We already wrote about that match (read the analysis HERE) and now we are going to examine the way he defeated Max Mirnyi in the semi-final for his biggest success on clay up to date, toppling the Belarusian 6-4 6-4 in an hour and 24 minutes. Interestingly, Max made his professional debut in singles in Hamburg Challenger back in 1995 and although he had tried to forge his career in that category his destiny was actually connected with doubles competition, winning the US Open with Lleyton Hewitt in 2000 and cementing his way towards the very top of the game.
He had some great results in singles as well but never on clay (two ATP 250 semi-finals before Hamburg), being an aggressive serve&volley player who loved to play on fast and low bouncing surfaces that could draw the most from his best shots.
Mirnyi had almost become a Masters 1000 champion in Stuttgart 2001, beating Gustavo Kuerten, Goran Ivanisevic, Pete Sampras and Yevgeny Kafelnikov en route to the final where Tommy Haas toppled him in three quick sets to crash Max's dreams of lifting the big singles title.
Prior to Hamburg 2002, he has won just two Masters 1000 matches on clay, both in Hamburg, and he surprised everyone at that event in the year we mentioned, beating Pete Sampras, Carlos Moya and Mariano Zabaleta (he got broken six times in four matches) to set up the semi-final clash with Roger Federer, their third meeting overall.
Back in 1999, Roger had beaten Mirnyi in the final of Brest Challenger, in what has been his last tournament at that level, and he also emerged as a winner in Vienna 2000 to enter this Hamburg clash with a 2-0 lead over the Belarusian.
When we see a 6-4 6-4 score we are probably thinking the match didn't bring anything special but that conclusion would have been very wrong, as they hit almost 100 winners combined in what looked like a real indoor match!
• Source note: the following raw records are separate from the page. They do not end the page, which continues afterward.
(** The entries below [dir]: sorted in git's order, without duplicates,
    each made by a file, and one for every file. *)
Record ents_ok (dir : bytes) (f : gmap bytes gitFile) (ents : list dirEnt) : Prop := {
  ents_sorted : StronglySorted key_le ents;
  ents_nodup : NoDup (base <$> ents);
  ents_sound : forall e, e ∈ ents -> exists suf x, f !! (dir ++ suf) = Some x /\ e = newEnt suf x;
  ents_complete : forall suf x, f !! (dir ++ suf) = Some x ->
    exists e, e ∈ ents /\ base e = base (newEnt suf x) /\ isDir e = isDir (newEnt suf x) }.

Lemma names_elements (names : gmap bytes dirEnt) l :
  (forall b e, names !! b = Some e -> b = base e) -> l ≡ₚ (map_to_list names).*2 ->
  NoDup (base <$> l) /\ (forall e, e ∈ l <-> names !! base e = Some e).
Proof.
  intros Hb Hl. split.
  - rewrite Hl. assert (base <$> (map_to_list names).*2 = (map_to_list names).*1) as ->.
    { rewrite <- list_fmap_compose. apply list_fmap_ext. intros i [b e] Hi%list_elem_of_lookup_2.
      apply elem_of_map_to_list in Hi. cbn. by rewrite (Hb _ _ Hi). }
    apply NoDup_fst_map_to_list.
  - intros e. rewrite Hl, list_elem_of_fmap. split.
    + intros ([b e'] & -> & Hin%elem_of_map_to_list). cbn. by rewrite <- (Hb _ _ Hin).
    + intros He. exists (base e, e). split; [done|]. by apply elem_of_map_to_list.
Qed.

#[export] Instance key_le_total : Total key_le.
Proof. intros a b. apply bytes_le_total. Qed.
#[export] Instance key_le_trans : Transitive key_le.
Proof. intros a b c. unfold key_le. apply bytes_le_trans. Qed.

Section order.
Context {R : GoRange} {RL : GoRangeLaws R}.

Lemma elem_of_range {A} (c : bytes) (m : gmap bytes A) (k : bytes) (x : A) : (k, x) ∈ go_range c m <-> m !! k = Some x.
Proof. rewrite (go_range_perm c m). apply elem_of_map_to_list. Qed.

Lemma dirEnts_Some dir f ents :
  dirEnts dir f = Some ents -> ents_ok dir f ents /\ compatible dir (map_to_list f).
Proof.
  unfold dirEnts. intros H. destruct (dirEnts_loop _ _ _) as [names|] eqn:Hl; [|done].
  apply (inj Some) in H as <-.
  destruct (dirEnts_loop_sound dir (go_range dir f) (go_range dir f) ∅ names) as (_ & Hn & Hc);
    [done|intros ? ?; by rewrite lookup_empty|done|].
  destruct (names_elements names (merge_sort key_le (go_range dir names).*2)) as [Hnd Hin].
  { intros b e He. by destruct (Hn _ _ He) as (? & ? & ? & ? & ->). }
  { by rewrite merge_sort_Permutation, go_range_perm. }
  assert (forall suf x, f !! (dir ++ suf) = Some x -> exists e,
    names !! base (newEnt suf x) = Some e /\ base e = base (newEnt suf x) /\
    isDir e = isDir (newEnt suf x)) as Hcov.
  { intros suf x Hx. rewrite <- (elem_of_range dir) in Hx. destruct (Hc _ _ Hx) as (e & He & Hd).
    exists e. split_and!; [done| |done]. by destruct (Hn _ _ He) as (? & ? & ? & ? & ->). }
  split.
  - split.
    + apply StronglySorted_merge_sort; apply _.
    + done.
    + intros e He. apply Hin in He. destruct (Hn _ _ He) as (suf & x & Hx & -> & _).
      apply elem_of_range in Hx. eauto.
    + intros suf x Hx. destruct (Hcov _ _ Hx) as (e & He & Hb & Hd). exists e. split_and!; [|done..].
      apply Hin. by rewrite Hb.
  - intros s1 f1 s2 f2 H1%elem_of_map_to_list H2%elem_of_map_to_list Hb.
    destruct (Hcov _ _ H1) as (e1 & He1 & _ & <-), (Hcov _ _ H2) as (e2 & He2 & _ & <-).
    rewrite Hb in He1. congruence.
Qed.

Lemma dirEnts_total dir f :
  compatible dir (map_to_list f) -> exists ents, dirEnts dir f = Some ents.
Proof.
  intros Hc. unfold dirEnts.
  destruct (dirEnts_loop_total dir (go_range dir f) (go_range dir f) ∅) as [names ->];
    [|done|intros ? ?; by rewrite lookup_empty|cbn; eauto].
  intros s1 f1 s2 f2 H1%elem_of_range H2%elem_of_range. apply Hc; by apply elem_of_map_to_list.
Qed.
End order.

(** Two entries that make the same line of a tree. *)
Definition ent_eq (a b : dirEnt) : Prop :=
  base a = base b /\ isDir a = isDir b /\ (isDir a = false -> fi a = fi b).

Lemma sortKey_inj s1 f1 s2 f2 :
  let a := newEnt s1 f1 in let b := newEnt s2 f2 in
  sortKey a = sortKey b -> base a = base b /\ isDir a = isDir b.
Proof.
  intros a b Hk. pose proof (newEnt_spec s1 f1) as (Ha & _ & Ka & _).
  pose proof (newEnt_spec s2 f2) as (Hb & _ & Kb & _). fold a in Ha, Ka. fold b in Hb, Kb.
  rewrite Ka, Kb in Hk. destruct (isDir a), (isDir b); simplify_list_eq; try done.
  - rewrite <- Hk in Hb. set_solver.
  - rewrite Hk in Ha. set_solver.
Qed.

Lemma key_sorted ents : StronglySorted key_le ents -> StronglySorted bytes_le (sortKey <$> ents).
Proof.
  induction 1 as [|e ents H IH Hall]; [constructor|]. cbn. constructor; [done|].
  apply Forall_fmap. apply Hall.
Qed.

Lemma ents_ok_unique dir f e1 e2 :
  ents_ok dir f e1 -> ents_ok dir f e2 -> Forall2 ent_eq e1 e2.
Proof.
  intros H1 H2.
  assert (forall l l', ents_ok dir f l -> ents_ok dir f l' ->
    NoDup (sortKey <$> l) /\ sortKey <$> l ⊆ sortKey <$> l') as Hhalf.
  { intros l l' Hl Hl'. split.
    - apply NoDup_fmap_2_strong; [|by eapply NoDup_fmap_1, ents_nodup].
      intros x y Hx Hy Hk.
      destruct (ents_sound _ _ _ Hl x Hx) as (? & ? & ? & ->), (ents_sound _ _ _ Hl y Hy) as (? & ? & ? & ->).
      apply sortKey_inj in Hk as [Hb _].
      pose proof (ents_nodup _ _ _ Hl) as Hnd. 
      apply list_elem_of_lookup in Hx as [i Hi]. apply list_elem_of_lookup in Hy as [j Hj].
      assert (i = j) as ->; [|congruence].
      eapply (NoDup_lookup _ _ _ _ Hnd); rewrite list_lookup_fmap; [by rewrite Hi|by rewrite Hj; cbn; rewrite Hb].
    - intros k (e & -> & He)%list_elem_of_fmap.
      destruct (ents_sound _ _ _ Hl e He) as (suf & x & Hx & ->).
      destruct (ents_complete _ _ _ Hl' _ _ Hx) as (e' & He' & Hb & Hd).
      apply list_elem_of_fmap. exists e'. split; [|done].
      destruct (ents_sound _ _ _ Hl' e' He') as (suf' & x' & Hx' & ->).
      pose proof (newEnt_spec suf x) as (_ & _ & -> & _). pose proof (newEnt_spec suf' x') as (_ & _ & -> & _).
      by rewrite Hb, Hd. }
  destruct (Hhalf e1 e2 H1 H2) as [Hn1 Hs1], (Hhalf e2 e1 H2 H1) as [Hn2 Hs2].
  assert (sortKey <$> e1 = sortKey <$> e2) as Hk.
  { apply (StronglySorted_unique bytes_le); [apply key_sorted, H1|apply key_sorted, H2|].
    apply NoDup_Permutation; [done..|]. intros k. split; [apply Hs1|apply Hs2]. }
  apply Forall2_same_length_lookup_2.
  { by rewrite <- (length_fmap sortKey), Hk, length_fmap. }
  intros i a b Ha Hb.
  assert (sortKey a = sortKey b) as Hab.
  { assert ((sortKey <$> e1) !! i = (sortKey <$> e2) !! i) as E by (by rewrite Hk).
    rewrite !list_lookup_fmap, Ha, Hb in E. by apply (inj Some) in E. }
  apply list_elem_of_lookup_2 in Ha, Hb.
  destruct (ents_sound _ _ _ H1 a Ha) as (s1 & x1 & Hx1 & ->), (ents_sound _ _ _ H2 b Hb) as (s2 & x2 & Hx2 & ->).
  destruct (sortKey_inj _ _ _ _ Hab) as [Hb1 Hd1]. split_and!; [done..|].
  pose proof (newEnt_spec s1 x1) as (_ & -> & _ & Hf1). pose proof (newEnt_spec s2 x2) as (_ & -> & _ & Hf2).
  intros Hd. rewrite <- Hd1 in Hf2. rewrite Hd in Hf1, Hf2. congruence.
Qed.

(** ** What buildTree computes

    The content of each directory's tree object as a function of the files
    alone, with the tree objects to store, those below a directory first. *)
Section spec.
Context {R : GoRange}.

Fixpoint tree_of (fuel : nat) (f : gmap bytes gitFile) (dir : bytes) : option (bytes * list (bytes * bytes)) :=
  match fuel with
  | O => None
  | S fuel' =>
      ents ← dirEnts dir f;
      parts ← mapM (fun e =>
        if isDir e then
          '(c, objs) ← tree_of fuel' f (dir ++ base e ++ [slash]);
          Some (tree_entry e (mkObjRef (str "tree") c), objs)
        else Some (tree_entry e (gf_gitHash (fi e)), [])) ents;
      let c := mjoin parts.*1 in
      Some (c, mjoin parts.*2 ++ [(str "tree", c)])
  end.

(** Storing objects. *)
Definition add_object (tb : treeBuilder) (o : bytes * bytes) : treeBuilder :=
  let h := mkObjRef o.1 o.2 in
  match hashSet tb !! h with
  | Some _ => tb
  | None => MkTB (tb_f tb) (<[h := MkObject o.1 o.2 h]> (hashSet tb)) (hashes tb ++ [h])
  end.
Definition add_objects : list (bytes * bytes) -> treeBuilder -> treeBuilder :=
  fun objs tb => fold_left add_object objs tb.

Definition nonzero (o : bytes * bytes) : Prop := mkObjRef o.1 o.2 <> replicate 20 nul.

Lemma addHash_add o tb :
  nonzero o -> addHash (mkObjRef o.1 o.2) o.1 o.2 tb = Some (tt, add_object tb o).
Proof.
  intros Hz. unfold addHash, add_object. destruct (hashSet tb !! _); [done|]. by rewrite decide_False.
Qed.

Lemma add_object_f tb o : tb_f (add_object tb o) = tb_f tb.
Proof. unfold add_object. by case_match. Qed.
Lemma add_objects_f objs tb : tb_f (add_objects objs tb) = tb_f tb.
Proof.
  unfold add_objects. revert tb. induction objs as [|o objs IH]; intros tb; [done|].
  cbn. by rewrite IH, add_object_f.
Qed.

Lemma add_objects_app a b tb : add_objects (a ++ b) tb = add_objects b (add_objects a tb).
Proof. unfold add_objects. by rewrite fold_left_app. Qed.

Definition clean_names (f : gmap bytes gitFile) : Prop := forall n, is_Some (f !! n) -> nul ∉ n.

Lemma good_base dir f ents e :
  ents_ok dir f ents -> clean_names f -> e ∈ ents -> bad_base (base e) = false /\ nul ∉ base e.
Proof.
  intros Hok Hc He. destruct (ents_sound _ _ _ Hok e He) as (suf & x & Hx & ->).
  pose proof (newEnt_spec suf x) as (Hs & _ & _ & Hsuf).
  assert (nul ∉ base (newEnt suf x)) as Hn.
  { intros Hn. apply (Hc (dir ++ suf)); [by eexists|]. apply elem_of_app. right.
    destruct (isDir (newEnt suf x)); [destruct Hsuf as [? ->]|rewrite Hsuf]; set_solver. }
  split; [|done]. apply bool_decide_eq_false. by intros [].
Qed.

Lemma buildTree_refines {RL : GoRangeLaws R} fuel dir tb c objs :
  clean_names (tb_f tb) -> tree_of fuel (tb_f tb) dir = Some (c, objs) -> Forall nonzero objs ->
  buildTree fuel dir tb = Some (Ok (mkObjRef (str "tree") c), add_objects objs tb).
Proof.
  revert dir tb c objs. induction fuel as [|fuel IH]; intros dir tb c objs Hclean Hs Hnz; [done|].
  cbn [tree_of] in Hs. cbn [buildTree]. unfold pst_bind at 1, pst_get.
  destruct (dirEnts dir (tb_f tb)) as [ents|] eqn:He; [|done].
  apply dirEnts_Some in He as [Hok _]. cbn [mbind option_bind] in Hs.
  destruct (mapM _ ents) as [parts|] eqn:Hp; [|done]. cbn [mbind option_bind] in Hs. cbv zeta in Hs.
  apply (inj Some), pair_equal_spec in Hs as [<- <-].
  assert (forall e, e ∈ ents -> bad_base (base e) = false) as Hgood by (intros; by eapply good_base).
  clear Hok. apply mapM_Some in Hp. apply Forall_app in Hnz as [Hnz [Hz _]%Forall_cons_1].
  assert (forall buf t, tb_f t = tb_f tb ->
    buildTree_loop (buildTree fuel) dir ents buf t =
    addHash (mkObjRef (str "tree") (buf ++ mjoin parts.*1)) (str "tree") (buf ++ mjoin parts.*1)
      (add_objects (mjoin parts.*2) t) ≫= fun r => Some (Ok (mkObjRef (str "tree") (buf ++ mjoin parts.*1)), r.2)) as Hloop.
  { clear Hz. induction Hp as [|e p ents parts Hep Hp IHl]; intros buf t Ht.
    - cbn [buildTree_loop]. change (mjoin (@nil (bytes * list (bytes * bytes))).*1) with (@nil ascii). rewrite app_nil_r.
      unfold pst_bind. cbn. destruct (addHash _ _ _ t) as [[[] ?]|]; done.
    - cbn [buildTree_loop]. rewrite Hgood by (by left). cbn [fmap list_fmap] in Hnz |- *.
      change (mjoin ([p.2] ++ parts.*2)) with (p.2 ++ mjoin parts.*2) in Hnz.
      change (mjoin (p.1 :: parts.*1)) with (p.1 ++ mjoin parts.*1).
      change (mjoin (p.2 :: parts.*2)) with (p.2 ++ mjoin parts.*2).
      apply Forall_app in Hnz as [Hnz1 Hnz2]. rewrite add_objects_app, (app_assoc buf p.1).
      assert (exists h, p.1 = tree_entry e h /\
        (if isDir e then r <-! buildTree fuel (dir ++ base e ++ [slash]) ;;
           pst_ret (map_err (errWrap "failed to build sub-tree") r)
         else pst_ok (gf_gitHash (fi e))) t = Some (Ok h, add_objects p.2 t)) as (h & Hh & Hsub).
      { destruct (isDir e).
        - destruct (tree_of fuel (tb_f tb) _) as [[c' objs']|] eqn:Hc'; [|done].
          apply (inj Some) in Hep as <-. eexists. split; [done|]. unfold pst_bind.
          rewrite (IH _ t c' objs'); [done|by rewrite Ht|by rewrite Ht|done].
        - apply (inj Some) in Hep as <-. by eexists. }
      rewrite (try_ok _ _ _ _ _ Hsub), IHl; [by rewrite Hh|done|by intros; apply Hgood; right|by rewrite add_objects_f, Ht]. }
  rewrite Hloop by done. pose proof (addHash_add (str "tree", mjoin parts.*1)) as Hadd.
  cbn [fst snd app] in Hadd |- *. rewrite Hadd by done. by rewrite add_objects_app.
Qed.
End spec.

(** ** The order of map iteration does not matter *)

Definition keeps_f {A} (m : pst treeBuilder A) : Prop :=
  forall tb a tb', m tb = Some (a, tb') -> tb_f tb' = tb_f tb.

Lemma addHash_keeps h t c : keeps_f (addHash h t c).
Proof. intros tb a tb' H. unfold addHash in H. by case_all H. Qed.

Lemma buildTree_loop_keeps sub dir ents buf :
  (forall d, keeps_f (sub d)) -> keeps_f (buildTree_loop sub dir ents buf).
Proof.
  intros Hsub. revert buf. induction ents as [|e ents IH]; intros buf tb a tb' H; cbn [buildTree_loop] in H.
  - unfold pst_bind in H. destruct (addHash _ _ _ tb) as [[[] t]|] eqn:Ha; [|done].
    apply addHash_keeps in Ha. unfold pst_ok, pst_ret in H. congruence.
  - case_match; [unfold pst_err, pst_ret in H; congruence|].
    unfold pst_try at 1, pst_bind at 1 in H. case_match eqn:Hs; [|done]. destruct p as [r t].
    assert (tb_f t = tb_f tb) as Ht.
    { destruct (isDir e).
      - unfold pst_bind in Hs. destruct (sub _ tb) as [[r' t']|] eqn:Hr; [|done].
        apply Hsub in Hr. unfold pst_ret in Hs. congruence.
      - unfold pst_ok, pst_ret in Hs. congruence. }
    destruct r as [h|]; [|unfold pst_ret in H; congruence].
    apply IH in H. congruence.
Qed.

Lemma buildTree_keeps {R : GoRange} fuel dir : keeps_f (buildTree fuel dir).
Proof.
  revert dir. induction fuel as [|fuel IH]; intros dir tb a tb' H; [done|].
  cbn [buildTree] in H. unfold pst_bind, pst_get in H.
  destruct (dirEnts dir (tb_f tb)); [|done]. by eapply buildTree_loop_keeps in H.
Qed.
In addition, 81% of the points have ended in the shortest range up to four strokes as they both tried to keep the ball on their racquet and finish the point as soon as possible.
They didn't make too many errors either and it was really a fine encounter to watch. Roger was more efficient behind both the first and second serve and he saved two out of three break points to keep the pressure on Max, who got broken three times from nine break chances he offered to the young Swiss.
Federer has won 43% of the return points and he had more winners and fewer unforced errors, which eventually gave him the triumph. His return worked great and although Mirnyi has managed to hit a lot of service winners Roger has found the way to steal his serve three times and march into the final.
The Belarusian would stick to his serve&volley game in the entire match but he made more errors from his volley than winners, unable to control the shots at the net against the powerful groundstrokes from the other side of the net.
Roger has probably never had so many winners from his backhand wing on clay in his early years and this was really a superb performance that he repeated a day later against Marat Safin as well en route to his maiden Masters 1000 title.
Mirnyi was 25-23 in front in terms of service winners (34% of all the points were unreturned serves) and Roger had a 28-20 advantage in the winners from the field, thanks to 11 direct points from his forehand and a mighty impressive 14 from the weaker backhand wind that worked like a charm that day.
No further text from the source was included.